(** Integer literals. *)

Lemma int_literal_canonical t n :
  is_canonical t = true -> digits_value t = Some n ->
  int_literal t = Parsed (Z.of_N n).
Proof.
  unfold is_canonical. intros [Hd Hc]%andb_true_iff Hn.
  destruct t as [|c r]; [done|]. unfold int_literal. rewrite Hd.
  destruct (Ascii.eqb c "0") eqn:E.
  - apply Ascii.eqb_eq in E. subst c. apply String.eqb_eq in Hc. subst r.
    simpl in *. by inversion Hn.
  - by rewrite Hn.
Qed.

Lemma digit_first c :
  is_digit c = true ->
  Ascii.eqb c "N" = false /\ Ascii.eqb c "T" = false /\
  Ascii.eqb c "F" = false /\ Ascii.eqb c "-" = false.
Proof. destruct c as [[] [] [] [] [] [] [] []]; done. Qed.

Lemma eqb_first c r d r' :
  Ascii.eqb c d = false -> String.eqb (String c r) (String d r') = false.
Proof. intros Hcd. simpl. by rewrite Hcd. Qed.

Lemma split_minus_digit c r :
  is_digit c = true -> split_minus (String c r) = (false, String c r).
Proof. destruct c as [[] [] [] [] [] [] [] []]; done. Qed.

Lemma parse_canonical t n :
  is_canonical t = true -> digits_value t = Some n ->
  parse_expr t = Parsed (EInt (Z.of_N n)).
Proof.
  intros Hc Hn. pose proof (canonical_digits _ Hc) as Hd.
  unfold parse_expr.
  rewrite (str_all_impl _ _ t digit_printable Hd). cbv iota beta.
  simpl negb. cbv iota. rewrite (digits_strip _ Hd).
  destruct t as [|c r]; [done|].
  pose proof Hd as Hd'. simpl in Hd'. apply andb_true_iff in Hd' as [Hc1 _].
  destruct (digit_first c Hc1) as (HN & HT & HF & _).
  change (String.eqb (String c r) "") with false. cbv iota.
  rewrite (eqb_first c r "N" "one" HN), (eqb_first c r "T" "rue" HT),
    (eqb_first c r "F" "alse" HF).
  rewrite (split_minus_digit c r Hc1). cbv iota beta zeta.
  by rewrite (int_literal_canonical _ _ Hc Hn).
Qed.
Lemma persist_settles (env : DbEnv) (projectId : jsstring)
    (docAtFiles docAtSuggestions : Doc) (now joinDate : Z) (db : Db) :
  (ensureDbConnection env db).2 = Resolved true ->
  (forall op, opFails env op = false) ->
  let settled := persistProjectState env projectId docAtFiles docAtSuggestions
                   now joinDate db in
  settled.2 = Resolved tt
  /\ dbConnectionPromise settled.1 = Some true
  /\ (forall k,
        files (store settled.1) !! k
        = match editor_files docAtFiles !! k with
          | Some content =>
            Some {| file_project_id := projectId;
                    file_path :=
                      default (lit "files/" ++ sanitizePathSegment k ++ lit ".txt")
                              (buildFilePathFromTree k (file_tree_nodes docAtFiles));
                    file_content := content |}
          | None => survivor file_project_id projectId (files (store db) !! k)
          end)
  /\ (forall k,
        suggestions (store settled.1) !! k
        = match suggestionRecordOf projectId docAtSuggestions k with
          | Some r => Some r
          | None => survivor suggestion_project_id projectId
                      (suggestions (store db) !! k)
          end).
Proof.
  intros Hconn Hok settled. subst settled. unfold persistProjectState.
  destruct (ensureDbConnection env db) as [db1 o] eqn:Hens.
  simpl in Hconn. subst o.
  assert (Hst1 : store db1 = store db).
  { pose proof (ensureDbConnection_store env db) as E. by rewrite Hens in E. }
  assert (Hcache : dbConnectionPromise db1 = Some true).
  { unfold ensureDbConnection in Hens.
    destruct (dbConnectionPromise db) eqn:E; injection Hens as <- ?; cbn; congruence. }
  rewrite (andThen_resolved _ _ _ _ _ Hens). cbn [negb].
  set (fileRows := map (fileRow projectId (file_tree_nodes docAtFiles))
                       (map_to_list (editor_files docAtFiles))).
  set (suggestionRows := omap (suggestionRow projectId)
                              (map_to_list (editor_suggestions docAtSuggestions))).
  set (F0 := files (store db)). set (S0 := suggestions (store db)).
  set (F1 := bulkUpsert fileRows F0).
  set (F2 := deleteManyNotIn file_project_id projectId fileRows.*1 F1).
  set (S1 := bulkUpsert (map (fun r => (row_id r, row_record r)) suggestionRows) S0).
  set (S2 := deleteManyNotIn suggestion_project_id projectId
               (map row_id suggestionRows) S1).
  match goal with |- (?m db1).2 = _ /\ _ =>
    assert (Hs : succeeds (fun st => files st = F0 /\ suggestions st = S0) m
                   (fun _ st => files st = F2 /\ suggestions st = S2))
  end.
  { apply (succeeds_andThen _ _ (fun _ st => files st = F0 /\ suggestions st = S0)).
    { apply succeeds_storeCall; [done|]. intros st Hst. cbn.
      unfold upsertProject. by destruct (projects st !! projectId). }
    intros []. apply (succeeds_andThen _ _ (fun _ st => files st = F1 /\ suggestions st = S0)).
    { destruct (0 <? length fileRows)%nat eqn:Hlen.
      - apply succeeds_storeCall; [done|]. intros st [HF HS]. cbn. by rewrite ?HF, ?HS.
      - apply succeeds_resolve. intros st [HF HS]. split; [|done].
        rewrite HF. subst F1. destruct fileRows; [done|cbn in Hlen; lia]. }
    intros []. apply (succeeds_andThen _ _ (fun _ st => files st = F2 /\ suggestions st = S0)).
    { apply succeeds_storeCall; [done|]. intros st [HF HS]. cbn. by rewrite ?HF, ?HS. }
    intros []. apply (succeeds_andThen _ _ (fun _ st => files st = F2 /\ suggestions st = S1)).
    { destruct (0 <? length suggestionRows)%nat eqn:Hlen.
      - apply (succeeds_andThen _ _ (fun _ st => files st = F2 /\ suggestions st = S1)).
        + apply succeeds_storeCall; [done|]. intros st [HF HS]. cbn. by rewrite ?HF, ?HS.
        + intros []. apply succeeds_storeCall; [done|]. intros st [HF HS]. cbn. by rewrite ?HF, ?HS.
      - apply succeeds_resolve. intros st [HF HS]. split; [done|].
        rewrite HS. subst S1. destruct suggestionRows; [done|cbn in Hlen; lia]. }
    intros []. apply succeeds_storeCall; [done|]. intros st [HF HS]. cbn. by rewrite ?HF, ?HS. }
  destruct (Hs db1) as (db2 & [] & Hrun & [HF HS] & Hc2); [by rewrite Hst1|].
  rewrite Hrun. cbn [fst snd]. split; [done|]. split; [congruence|]. split.
  - intros k. rewrite HF. subst F2 F1.
    assert (Hnd : NoDup fileRows.*1).
    { subst fileRows. rewrite fileRows_keys. apply NoDup_fst_map_to_list. }
    destruct (editor_files docAtFiles !! k) as [content|] eqn:Hk.
    + assert (Hin : (k, (fileRow projectId (file_tree_nodes docAtFiles) (k, content)).2)
                    ∈ fileRows).
      { subst fileRows. apply list_elem_of_fmap. exists (k, content).
        split; [done|]. by apply elem_of_map_to_list. }
      rewrite kept_lookup by (apply list_elem_of_fmap; by eexists (_, _)).
      rewrite (bulkUpsert_written _ _ _ _ Hnd Hin). unfold fileRow. cbn [fst snd].
      by destruct (buildFilePathFromTree k (file_tree_nodes docAtFiles)).
    + assert (Hout : k ∉ fileRows.*1).
      { subst fileRows. rewrite fileRows_keys. intros Hin.
        apply list_elem_of_fmap in Hin as ([k' c'] & -> & Hin).
        apply elem_of_map_to_list in Hin. cbn in Hk. congruence. }
      rewrite survivor_lookup by done. by rewrite bulkUpsert_other.
  - intros k. rewrite HS. subst S2 S1.
    pose proof (suggestionRows_lookup projectId docAtSuggestions k) as Hrow.
    cbn zeta in Hrow. fold suggestionRows in Hrow.
    assert (Hnd : NoDup (map (fun r => (row_id r, row_record r)) suggestionRows).*1).
    { rewrite suggestion_rows_keys. apply suggestionRows_nodup. }
    destruct (suggestionRecordOf projectId docAtSuggestions k) as [r|].
    + rewrite kept_lookup.
      * by apply bulkUpsert_written.
      * rewrite <- suggestion_rows_keys. apply list_elem_of_fmap. by eexists (_, _).
    + rewrite survivor_lookup by done.
      rewrite bulkUpsert_other; [done|]. by rewrite suggestion_rows_keys.
Qed.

◆ ◆ ◆

Only the lines above starting at the line that holds "pose proof Hd" and ending at the line that holds "(ensureDbConnection env db).2" are to be repeated, exactly and in full.

  pose proof Hd as Hd'. simpl in Hd'. apply andb_true_iff in Hd' as [Hc1 _].
  destruct (digit_first c Hc1) as (HN & HT & HF & _).
  change (String.eqb (String c r) "") with false. cbv iota.
  rewrite (eqb_first c r "N" "one" HN), (eqb_first c r "T" "rue" HT),
    (eqb_first c r "F" "alse" HF).
  rewrite (split_minus_digit c r Hc1). cbv iota beta zeta.
  by rewrite (int_literal_canonical _ _ Hc Hn).
Qed.
Lemma persist_settles (env : DbEnv) (projectId : jsstring)
    (docAtFiles docAtSuggestions : Doc) (now joinDate : Z) (db : Db) :
  (ensureDbConnection env db).2 = Resolved true ->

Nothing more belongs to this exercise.